“Agriculture broadly, and agri-processing specifically, can act as a lever to assist in stimulating the rest of the economy because it creates demand for fixed goods, public goods, road networks, infrastructure, such as storage facilities, processing plants, harbours, among other things,” he said.
Mr Afful said this at the Graphic Business/Stanbic Bank Breakfast Meeting held at the Labadi Beach Hotel in Accra yesterday.
The event, the fourth and final for the year, was held on the theme: “17 Times too many! What should we stop doing and start doing as a people?”
Throwing more light on his call, Mr Afful said: “Agriculture can act as a catalyst to stimulate investment in these sectors, which will trigger other sectors in the various communities.”
He was of the strong belief that at the individual and or working group/cooperative level, beneficiaries of strategically targeted intervention programmes, consistently applied and reviewed for efficiency, had the direct benefit of being able to support themselves, feed their families, collaborate with others and provide education for their children.
“My view is, and it is invariably proven: when people are fed and kept busy, the noise will be filtered out,” he said.
“We need a lifestyle change, backed by real commitment and an endurance to stick to a plan that delivers this mandate,” he added.
Contributing to the debate on how to avoid resorting to the International Monetary Fund (IMF) again, an international economic consultant, Dr Emmanuel Oteng Kumah, said the economy was suffering the consequences of a country living beyond its means, resulting in the recurrence of fiscal and monetary challenges.
He explained that a programme with the IMF would earn the country credibility and stabilise the exchange rate for sustained growth to resume.
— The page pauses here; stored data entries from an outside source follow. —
(** X24. As long as no signal asks the run to stop, [imd_blockconnect]
    waits through any number of polls that report no connection request,
    and at the first request from a client that takes the handshake and
    answers [IMD_GO] in time it returns, connected, having sent that client
    the handshake and nothing else.  It has read the stop condition once
    before the loop and once for every attempt. *)
Theorem imd_blockconnect_waits (s : t_gmx_IMD)
  (signals : list bool) (quiet_polls : list Z) (r : Z)
  (polls : list Z) (c : IMDSocket) (backlog : list (option IMDSocket))
  (cpolls : list Z) (len : Z) (more : list byte) (rest : list rd_event) :
  clientsocket s = None -> stop_condition s = gmx_stop_cond_none ->
  Forall (fun g => g = false) (take (S (S (length quiet_polls))) signals) ->
  ls_poll (socket s) = quiet_polls ++ r :: polls ->
  Forall (fun q => q <= 0) quiet_polls -> 0 < r ->
  ls_backlog (socket s) = Some c :: backlog ->
  forallb wr_benign (sk_out c) = true ->
  sk_poll c = 1 :: cpolls ->
  int32_range len ->
  sk_in c = Recv (header_bytes (fill_header IMD_GO len) ++ more) :: rest ->
  exists s' sk',
    imd_blockconnect (S (length quiet_polls)) signals s
    = Some (drop (S (S (length quiet_polls))) signals, s')
    /\ clientsocket s' = Some sk' /\ bConnected s' = true
    /\ stop_condition s' = gmx_stop_cond_none
    /\ sk_sent sk'
       = sk_sent c ++ [x00; x00; x00; x04]
         ++ (if little_endian then [x02; x00; x00; x00]
             else [x00; x00; x00; x02])
    /\ socket s' = Build_IMDListenSocket polls backlog
    /\ imd_length s' = len.
Proof.
  intros Hc Hs Hsig Hp Hq Hr Hbl Hb Hcp Hlen Hin.
  unfold imd_blockconnect.
  rewrite (gmx_get_stop_condition_none signals s Hs)
    by (destruct signals; [reflexivity | inversion Hsig; assumption]).
  replace (drop (S (S (length quiet_polls))) signals)
    with (drop (S (length quiet_polls)) (tl signals))
    by (destruct signals; [rewrite !drop_nil|]; reflexivity).
  apply (imd_blockconnect_loop_waits quiet_polls s (tl signals) r polls c
           backlog cpolls len more rest); try assumption.
  destruct signals as [|g signals0]; [constructor|].
  cbn [tl]. cbn [length take] in Hsig. inversion Hsig; assumption.
Qed.

(** *** Molecules of the IMD group *)

(** What the outer loop keeps: the blocks made so far are not empty, start
    at 0 and end at the number of atoms counted. *)
Lemma add_molecule_invariant (lmols : t_block) (count k N total : nat) :
  (nr lmols <= k)%nat -> (k < N)%nat ->
  length (index lmols) = S N -> nth 0 (index lmols) 0%nat = 0%nat ->
  (forall i, (i < nr lmols)%nat ->
     (nth i (index lmols) 0 < nth (i + 1) (index lmols) 0)%nat) ->
  nth (nr lmols) (index lmols) 0%nat = total ->
  let lmols' := add_molecule lmols count in
  (nr lmols' <= S k)%nat
  /\ length (index lmols') = S N /\ nth 0 (index lmols') 0%nat = 0%nat
  /\ (forall i, (i < nr lmols')%nat ->
        (nth i (index lmols') 0 < nth (i + 1) (index lmols') 0)%nat)
  /\ nth (nr lmols') (index lmols') 0%nat = (total + count)%nat.
Proof.
  intros Hk HN Hlen H0 Hinc Htot. cbn zeta. unfold add_molecule.
  destruct (0 <? count)%nat eqn:E.
  - apply Nat.ltb_lt in E. cbn [nr index].
    assert (Hget : forall j, nth j (<[(nr lmols + 1)%nat :=
                       (nth (nr lmols) (index lmols) 0 + count)%nat]> (index lmols)) 0%nat
                   = if decide (j = nr lmols + 1)%nat
                     then (nth (nr lmols) (index lmols) 0 + count)%nat
                     else nth j (index lmols) 0%nat).
    { intros j. rewrite !nth_lookup, list_lookup_insert.
      destruct (decide (j = nr lmols + 1)%nat) as [->|Hne];
        destruct (decide _) as [[H1 H2]|Hn]; try reflexivity; try lia;
        try (exfalso; apply Hn; split; [reflexivity | lia]). }
    repeat split.
    + lia.
    + rewrite length_insert. exact Hlen.
    + rewrite Hget. destruct (decide _); [lia | exact H0].
    + intros i Hi. rewrite !Hget.
      destruct (decide (i = nr lmols + 1)%nat); [lia|].
      destruct (decide (i + 1 = nr lmols + 1)%nat) as [Heq|Hne].
      * replace i with (nr lmols) by lia. lia.
      * apply Hinc. lia.
    + rewrite Hget. destruct (decide _); [lia | contradiction].
  - apply Nat.ltb_ge in E. assert (count = 0%nat) as -> by lia.
    repeat split; try assumption; lia.
Qed.

Lemma list_sum_seq_S (c : nat -> nat) (k : nat) :
  list_sum (map c (seq 0 (S k))) = (list_sum (map c (seq 0 k)) + c k)%nat.
Proof.
  rewrite seq_S, map_app, list_sum_app. cbn. lia.
Qed.

Lemma init_imd_prepare_mols_fold (count : nat -> nat) (N : nat) :
  forall k, (k <= N)%nat ->
  let lmols :=
    fold_left (fun lmols i => add_molecule lmols (count i)) (seq 0 k)
      {| nr := 0; index := 0%nat :: replicate N 0%nat |} in
  (nr lmols <= k)%nat
  /\ length (index lmols) = S N /\ nth 0 (index lmols) 0%nat = 0%nat
  /\ (forall i, (i < nr lmols)%nat ->
        (nth i (index lmols) 0 < nth (i + 1) (index lmols) 0)%nat)
  /\ nth (nr lmols) (index lmols) 0%nat = list_sum (map count (seq 0 k)).
Proof.
  induction k as [|k IH]; intros Hk; cbn zeta.
  - cbn [seq fold_left nr index map list_sum length nth].
    rewrite length_replicate. repeat split; try lia; intros i Hi; lia.
  - rewrite list_sum_seq_S, seq_S, fold_left_app. cbn [fold_left Nat.add].
    destruct (IH ltac:(lia)) as (H1 & H2 & H3 & H4 & H5).
    exact (add_molecule_invariant _ (count k) k N _ H1 ltac:(lia) H2 H3 H4 H5).
Qed.

(** X25. The molecule block [init_imd_prepare_mols_in_imdgroup] builds has
    [nr + 1] boundaries that start at 0 and increase strictly: no block is
    empty, so the block is one [imd_remove_molshifts] can work with; there
    are at most as many blocks as molecules in the topology, and the last
    boundary is the number of group atoms counted in the molecules. *)
Theorem init_imd_prepare_mols_block (gmols : RangePartitioning)
  (s s' : t_gmx_IMD) :
  init_imd_prepare_mols_in_imdgroup gmols s = Some s' ->
  s' = set_mols (mols s') s
  /\ length (index (mols s')) = S (nr (mols s'))
  /\ nth 0 (index (mols s')) 0%nat = 0%nat
  /\ (forall i, (i < nr (mols s'))%nat ->
        (nth i (index (mols s')) 0 < nth (i + 1) (index (mols s')) 0)%nat)
  /\ (nr (mols s') <= numBlocks gmols)%nat
  /\ nth (nr (mols s')) (index (mols s')) 0%nat
     = list_sum (map (count_in_block gmols s) (seq 0 (numBlocks gmols))).
Proof.
  unfold init_imd_prepare_mols_in_imdgroup.
  destruct (ind_unsorted s); [discriminate|].
  destruct (init_imd_prepare_mols_fold (count_in_block gmols s) (numBlocks gmols)
              (numBlocks gmols) (le_n _)) as (H1 & H2 & H3 & H4 & H5).
  cbn zeta in H1, H2, H3, H4, H5.
  set (lmols := fold_left _ _ _) in *.
  intros [= <-]. cbn [mols set_mols nr index].
  assert (Hre : srenew (heap_index heap) (index lmols) (Z.of_nat (nr lmols + 1))
                = take (nr lmols + 1) (index lmols)).
  { unfold srenew. rewrite Nat2Z.id.
    replace (nr lmols + 1 - length (index lmols))%nat with 0%nat by lia.
    cbn [seq map]. apply app_nil_r. }
  rewrite Hre.
  assert (Hnth : forall i, (i <= nr lmols)%nat ->
            nth i (take (nr lmols + 1) (index lmols)) 0%nat
            = nth i (index lmols) 0%nat).
  { intros i Hi. rewrite !nth_lookup, lookup_take_lt by lia. reflexivity. }
  repeat split.
  - rewrite length_take. lia.
  - rewrite Hnth by lia. exact H3.
  - intros i Hi. rewrite !Hnth by lia. apply H4. exact Hi.
  - exact H1.
  - rewrite Hnth by lia. exact H5.
Qed.

(** *** Applying the forces *)

Lemma zlookup_Some {A : Type} (l : list A) (i : Z) (x : A) :
  zlookup l i = Some x <-> 0 <= i /\ l !! Z.to_nat i = Some x.
Proof.
  unfold zlookup. destruct (i <? 0) eqn:E.
  - apply Z.ltb_lt in E. split; [discriminate | intros [H _]; lia].
  - apply Z.ltb_ge in E. split; [intros H; split; assumption | intros [_ H]; exact H].
Qed.

(** Once an access has gone outside, the loop has no defined outcome. *)
Lemma apply_fold_None cr findHome s (l : list nat) :
  fold_left (apply_force cr findHome s) l None = None.
Proof. induction l as [|i l IH]; [reflexivity | exact IH]. Qed.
Dr Kumah advised the citizenry and businesses to prepare for belt tightening in the coming days, as efforts to stabilise the economy would come with some trade-offs.
No new tax
For his part, an economist and Professor of Finance at the University of Ghana, Professor Godfred Bokpin, said there was no need for the introduction of new taxes in the 2023 budget, which is expected to be laid before Parliament later this month.
“If you look at Ghana, that is where we are. If you pick all the tax handles, you will see that we have not exhausted our potential. If you pick Value Added Tax (VAT), the gap between how much we could actually get from it and what we are getting now is very wide,” he explained.
He also called for a restructuring of the country’s revenue generation activities.
“As a country, we are not willing to pay for the price that will bring development inclusively. Development is knowledge intensive; we have the knowledge, but to what extent do we put knowledge at the forefront of development in terms of evidence-based, policy prescription and implementation?” he asked.
“There is a big divergence between the knowledge economy and the political actors who drive development in the country,” Prof. Bokpin said.
The acting Editor of the Graphic Business, Charles Benoni Okine, in his welcome address, urged all Ghanaians to rally behind the government to find solutions to the country’s dire economic problems.
“We need not fold our hands and watch because we are in this together. This is the time for us all, particularly experts in various fields, to take the lead in proffering pragmatic solutions that can be incorporated into the 2023 budget for action,” he said.
Mr Okine said lessons from the current challenges should guide the country in formulating policies and implementing them to prevent the country from resorting to the IMF after the 17th edition.